## [WHAT YOU HAVE TO DO]
The word to look for is "Havg". Report every line of the entries below that has it.
+++ ENTRIES SUPPLIED +++
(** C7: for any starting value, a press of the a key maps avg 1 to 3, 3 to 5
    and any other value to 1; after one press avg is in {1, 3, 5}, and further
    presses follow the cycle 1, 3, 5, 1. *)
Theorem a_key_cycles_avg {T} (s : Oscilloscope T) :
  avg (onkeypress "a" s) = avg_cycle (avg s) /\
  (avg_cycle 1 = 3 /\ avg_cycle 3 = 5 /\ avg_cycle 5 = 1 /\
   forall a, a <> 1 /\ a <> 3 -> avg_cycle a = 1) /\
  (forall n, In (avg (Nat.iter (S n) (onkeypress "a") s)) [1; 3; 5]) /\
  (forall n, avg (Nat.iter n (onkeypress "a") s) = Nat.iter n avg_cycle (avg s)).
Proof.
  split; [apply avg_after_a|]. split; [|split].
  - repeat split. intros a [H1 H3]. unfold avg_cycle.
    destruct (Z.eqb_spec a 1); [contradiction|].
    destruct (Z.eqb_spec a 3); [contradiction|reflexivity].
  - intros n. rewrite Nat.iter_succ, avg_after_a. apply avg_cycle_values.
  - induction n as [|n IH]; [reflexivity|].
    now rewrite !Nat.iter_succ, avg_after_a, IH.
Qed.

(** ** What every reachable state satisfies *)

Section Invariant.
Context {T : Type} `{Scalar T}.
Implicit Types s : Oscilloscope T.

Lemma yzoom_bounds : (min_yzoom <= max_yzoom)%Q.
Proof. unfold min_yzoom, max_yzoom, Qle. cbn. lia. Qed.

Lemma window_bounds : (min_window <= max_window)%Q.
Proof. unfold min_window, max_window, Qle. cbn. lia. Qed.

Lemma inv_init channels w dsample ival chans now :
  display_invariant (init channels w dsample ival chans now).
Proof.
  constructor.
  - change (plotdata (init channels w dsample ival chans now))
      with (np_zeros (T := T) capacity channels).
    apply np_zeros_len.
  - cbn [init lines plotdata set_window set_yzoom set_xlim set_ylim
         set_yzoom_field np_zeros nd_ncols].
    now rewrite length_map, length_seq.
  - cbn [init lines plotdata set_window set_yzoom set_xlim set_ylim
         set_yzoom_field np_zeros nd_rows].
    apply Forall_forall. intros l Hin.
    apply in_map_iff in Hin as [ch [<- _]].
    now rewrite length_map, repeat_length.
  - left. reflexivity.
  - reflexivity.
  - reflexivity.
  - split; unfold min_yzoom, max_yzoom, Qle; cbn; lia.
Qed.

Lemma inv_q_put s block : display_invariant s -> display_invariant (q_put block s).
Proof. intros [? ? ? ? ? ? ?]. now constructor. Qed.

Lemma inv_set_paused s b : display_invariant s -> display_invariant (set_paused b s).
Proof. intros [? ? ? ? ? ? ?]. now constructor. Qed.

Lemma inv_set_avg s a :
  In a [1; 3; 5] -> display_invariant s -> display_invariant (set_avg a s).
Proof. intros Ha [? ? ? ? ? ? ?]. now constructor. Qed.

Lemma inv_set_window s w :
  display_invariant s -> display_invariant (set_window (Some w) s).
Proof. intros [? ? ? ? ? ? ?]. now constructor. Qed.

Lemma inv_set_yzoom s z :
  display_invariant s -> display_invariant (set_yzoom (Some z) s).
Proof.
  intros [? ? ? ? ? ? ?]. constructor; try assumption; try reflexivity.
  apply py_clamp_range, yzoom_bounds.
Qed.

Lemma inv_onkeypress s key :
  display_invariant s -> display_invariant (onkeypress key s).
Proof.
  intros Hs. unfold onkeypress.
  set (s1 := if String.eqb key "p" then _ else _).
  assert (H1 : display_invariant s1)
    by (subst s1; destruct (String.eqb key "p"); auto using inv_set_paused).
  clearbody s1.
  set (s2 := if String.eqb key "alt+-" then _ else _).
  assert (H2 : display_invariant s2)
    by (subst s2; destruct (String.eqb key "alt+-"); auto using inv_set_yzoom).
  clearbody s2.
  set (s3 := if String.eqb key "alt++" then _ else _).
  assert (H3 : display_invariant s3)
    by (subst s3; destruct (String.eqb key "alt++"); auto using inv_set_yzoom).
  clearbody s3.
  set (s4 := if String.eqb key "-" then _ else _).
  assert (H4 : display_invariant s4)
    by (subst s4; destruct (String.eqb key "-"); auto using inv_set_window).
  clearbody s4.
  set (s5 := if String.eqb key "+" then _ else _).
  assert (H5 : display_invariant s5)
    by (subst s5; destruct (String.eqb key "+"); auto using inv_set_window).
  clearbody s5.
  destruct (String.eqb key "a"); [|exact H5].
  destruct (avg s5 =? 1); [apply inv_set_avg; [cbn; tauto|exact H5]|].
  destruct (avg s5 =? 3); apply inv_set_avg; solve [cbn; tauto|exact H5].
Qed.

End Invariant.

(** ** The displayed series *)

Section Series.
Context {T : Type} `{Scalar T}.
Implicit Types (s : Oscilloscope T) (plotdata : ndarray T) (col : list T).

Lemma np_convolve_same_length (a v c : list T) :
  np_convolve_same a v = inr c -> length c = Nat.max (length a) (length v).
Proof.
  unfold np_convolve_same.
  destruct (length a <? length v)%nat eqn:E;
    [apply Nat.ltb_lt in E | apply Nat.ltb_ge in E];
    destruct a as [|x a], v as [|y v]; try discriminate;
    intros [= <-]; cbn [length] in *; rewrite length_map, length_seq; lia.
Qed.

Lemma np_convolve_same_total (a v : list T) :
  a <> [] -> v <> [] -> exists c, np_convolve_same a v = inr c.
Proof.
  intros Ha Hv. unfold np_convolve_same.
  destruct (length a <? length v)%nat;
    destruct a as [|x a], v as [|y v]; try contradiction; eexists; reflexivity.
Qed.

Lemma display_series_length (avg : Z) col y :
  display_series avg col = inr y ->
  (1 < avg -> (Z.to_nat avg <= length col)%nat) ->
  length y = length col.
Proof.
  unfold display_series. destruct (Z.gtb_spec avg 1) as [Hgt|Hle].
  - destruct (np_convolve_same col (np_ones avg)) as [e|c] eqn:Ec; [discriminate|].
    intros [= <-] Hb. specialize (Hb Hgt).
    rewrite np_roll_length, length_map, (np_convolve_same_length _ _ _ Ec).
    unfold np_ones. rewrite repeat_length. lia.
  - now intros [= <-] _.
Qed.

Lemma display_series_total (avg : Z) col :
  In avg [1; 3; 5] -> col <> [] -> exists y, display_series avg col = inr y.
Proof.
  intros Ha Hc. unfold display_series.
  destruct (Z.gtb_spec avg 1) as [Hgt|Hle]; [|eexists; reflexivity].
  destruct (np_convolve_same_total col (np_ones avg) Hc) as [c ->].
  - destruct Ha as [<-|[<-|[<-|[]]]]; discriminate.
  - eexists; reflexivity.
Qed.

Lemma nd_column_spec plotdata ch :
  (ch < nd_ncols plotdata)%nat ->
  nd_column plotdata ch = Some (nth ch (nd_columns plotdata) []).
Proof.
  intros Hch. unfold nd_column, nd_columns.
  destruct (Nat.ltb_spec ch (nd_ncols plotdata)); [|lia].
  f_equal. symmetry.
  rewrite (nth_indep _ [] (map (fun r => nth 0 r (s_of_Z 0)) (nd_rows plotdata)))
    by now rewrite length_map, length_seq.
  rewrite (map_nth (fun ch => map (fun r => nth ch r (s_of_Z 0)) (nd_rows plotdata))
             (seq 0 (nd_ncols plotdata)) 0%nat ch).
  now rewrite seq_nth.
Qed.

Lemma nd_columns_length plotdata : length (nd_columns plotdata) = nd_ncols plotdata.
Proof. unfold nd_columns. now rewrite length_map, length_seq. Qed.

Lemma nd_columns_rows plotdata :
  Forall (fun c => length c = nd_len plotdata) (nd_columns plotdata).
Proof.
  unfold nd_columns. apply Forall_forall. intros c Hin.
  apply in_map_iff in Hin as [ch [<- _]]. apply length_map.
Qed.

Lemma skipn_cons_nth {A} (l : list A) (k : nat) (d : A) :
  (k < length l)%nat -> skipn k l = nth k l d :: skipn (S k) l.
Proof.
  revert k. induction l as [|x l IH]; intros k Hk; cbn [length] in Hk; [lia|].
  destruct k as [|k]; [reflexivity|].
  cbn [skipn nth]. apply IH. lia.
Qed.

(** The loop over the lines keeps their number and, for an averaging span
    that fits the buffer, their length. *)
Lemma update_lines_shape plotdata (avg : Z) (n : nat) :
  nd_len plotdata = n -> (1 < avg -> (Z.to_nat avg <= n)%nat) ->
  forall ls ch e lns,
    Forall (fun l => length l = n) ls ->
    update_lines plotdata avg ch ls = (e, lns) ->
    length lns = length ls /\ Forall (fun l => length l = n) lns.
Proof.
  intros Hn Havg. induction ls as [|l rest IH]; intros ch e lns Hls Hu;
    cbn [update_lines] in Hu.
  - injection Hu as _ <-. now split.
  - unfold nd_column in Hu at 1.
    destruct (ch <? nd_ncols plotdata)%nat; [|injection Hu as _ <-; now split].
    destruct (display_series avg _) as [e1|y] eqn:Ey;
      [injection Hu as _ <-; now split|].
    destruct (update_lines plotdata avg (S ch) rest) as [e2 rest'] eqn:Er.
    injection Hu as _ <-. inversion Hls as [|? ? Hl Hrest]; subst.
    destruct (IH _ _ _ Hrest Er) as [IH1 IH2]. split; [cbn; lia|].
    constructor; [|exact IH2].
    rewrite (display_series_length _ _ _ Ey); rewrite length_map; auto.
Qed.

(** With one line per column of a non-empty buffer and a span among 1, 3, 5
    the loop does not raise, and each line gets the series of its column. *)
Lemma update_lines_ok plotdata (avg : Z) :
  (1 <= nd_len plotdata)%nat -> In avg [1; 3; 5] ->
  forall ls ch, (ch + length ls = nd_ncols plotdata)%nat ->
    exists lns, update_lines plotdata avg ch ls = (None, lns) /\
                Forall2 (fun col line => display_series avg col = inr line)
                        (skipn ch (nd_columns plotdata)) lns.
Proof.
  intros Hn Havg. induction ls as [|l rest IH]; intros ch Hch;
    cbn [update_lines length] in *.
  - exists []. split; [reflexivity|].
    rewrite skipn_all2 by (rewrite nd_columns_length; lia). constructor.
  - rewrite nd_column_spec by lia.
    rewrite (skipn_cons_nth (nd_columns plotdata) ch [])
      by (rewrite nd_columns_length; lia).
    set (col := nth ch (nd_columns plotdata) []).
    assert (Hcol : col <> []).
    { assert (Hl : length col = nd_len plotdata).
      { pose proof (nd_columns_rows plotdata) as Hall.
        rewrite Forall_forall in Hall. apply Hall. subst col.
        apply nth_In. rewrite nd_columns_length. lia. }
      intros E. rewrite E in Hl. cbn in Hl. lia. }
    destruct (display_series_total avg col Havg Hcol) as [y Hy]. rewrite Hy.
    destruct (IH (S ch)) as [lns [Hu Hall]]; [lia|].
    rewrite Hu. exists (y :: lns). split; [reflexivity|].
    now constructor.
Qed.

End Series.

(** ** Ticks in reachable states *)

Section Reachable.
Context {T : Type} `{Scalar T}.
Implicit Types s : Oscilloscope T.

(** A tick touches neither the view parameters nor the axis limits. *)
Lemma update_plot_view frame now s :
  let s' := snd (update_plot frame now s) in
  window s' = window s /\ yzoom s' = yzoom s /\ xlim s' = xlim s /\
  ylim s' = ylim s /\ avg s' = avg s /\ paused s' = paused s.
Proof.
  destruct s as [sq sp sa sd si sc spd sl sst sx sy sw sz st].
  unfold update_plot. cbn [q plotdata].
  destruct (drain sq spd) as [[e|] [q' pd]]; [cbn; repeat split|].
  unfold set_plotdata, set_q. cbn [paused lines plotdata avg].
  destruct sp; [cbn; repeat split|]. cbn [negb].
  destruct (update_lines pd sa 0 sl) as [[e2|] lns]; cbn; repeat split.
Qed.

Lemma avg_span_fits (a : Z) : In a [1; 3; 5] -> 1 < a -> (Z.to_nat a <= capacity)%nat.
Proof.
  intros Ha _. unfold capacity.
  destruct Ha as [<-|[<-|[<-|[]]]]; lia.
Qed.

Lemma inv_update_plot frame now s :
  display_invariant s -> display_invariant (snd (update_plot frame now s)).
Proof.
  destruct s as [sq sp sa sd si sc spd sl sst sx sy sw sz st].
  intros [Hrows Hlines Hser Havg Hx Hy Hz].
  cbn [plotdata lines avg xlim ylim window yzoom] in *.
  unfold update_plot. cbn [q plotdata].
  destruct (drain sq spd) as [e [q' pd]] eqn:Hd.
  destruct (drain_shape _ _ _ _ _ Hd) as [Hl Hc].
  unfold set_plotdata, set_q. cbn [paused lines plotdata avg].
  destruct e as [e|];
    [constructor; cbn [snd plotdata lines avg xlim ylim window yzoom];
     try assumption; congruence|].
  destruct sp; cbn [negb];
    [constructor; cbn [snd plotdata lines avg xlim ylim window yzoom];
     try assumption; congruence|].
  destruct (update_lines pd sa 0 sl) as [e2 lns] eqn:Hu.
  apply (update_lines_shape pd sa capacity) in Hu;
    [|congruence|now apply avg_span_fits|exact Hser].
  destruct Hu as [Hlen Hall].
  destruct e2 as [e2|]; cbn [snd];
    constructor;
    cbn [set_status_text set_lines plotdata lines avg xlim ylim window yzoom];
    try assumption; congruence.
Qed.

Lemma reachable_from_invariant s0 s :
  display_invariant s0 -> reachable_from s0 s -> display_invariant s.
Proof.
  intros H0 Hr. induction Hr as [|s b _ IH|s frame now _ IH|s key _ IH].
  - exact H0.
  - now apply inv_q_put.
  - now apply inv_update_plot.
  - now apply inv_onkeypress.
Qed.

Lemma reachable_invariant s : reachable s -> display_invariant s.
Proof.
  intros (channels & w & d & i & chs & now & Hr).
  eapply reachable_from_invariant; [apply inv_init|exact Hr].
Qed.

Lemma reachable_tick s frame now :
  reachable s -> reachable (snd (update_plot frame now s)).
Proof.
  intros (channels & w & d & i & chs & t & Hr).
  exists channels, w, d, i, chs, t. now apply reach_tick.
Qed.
+++
## [SOLUTION TO THIS EXERCISE]
  intros Hn Havg. induction ls as [|l rest IH]; intros ch e lns Hls Hu;
  intros Hn Havg. induction ls as [|l rest IH]; intros ch Hch;
    destruct (display_series_total avg col Havg Hcol) as [y Hy]. rewrite Hy.
  intros [Hrows Hlines Hser Havg Hx Hy Hz].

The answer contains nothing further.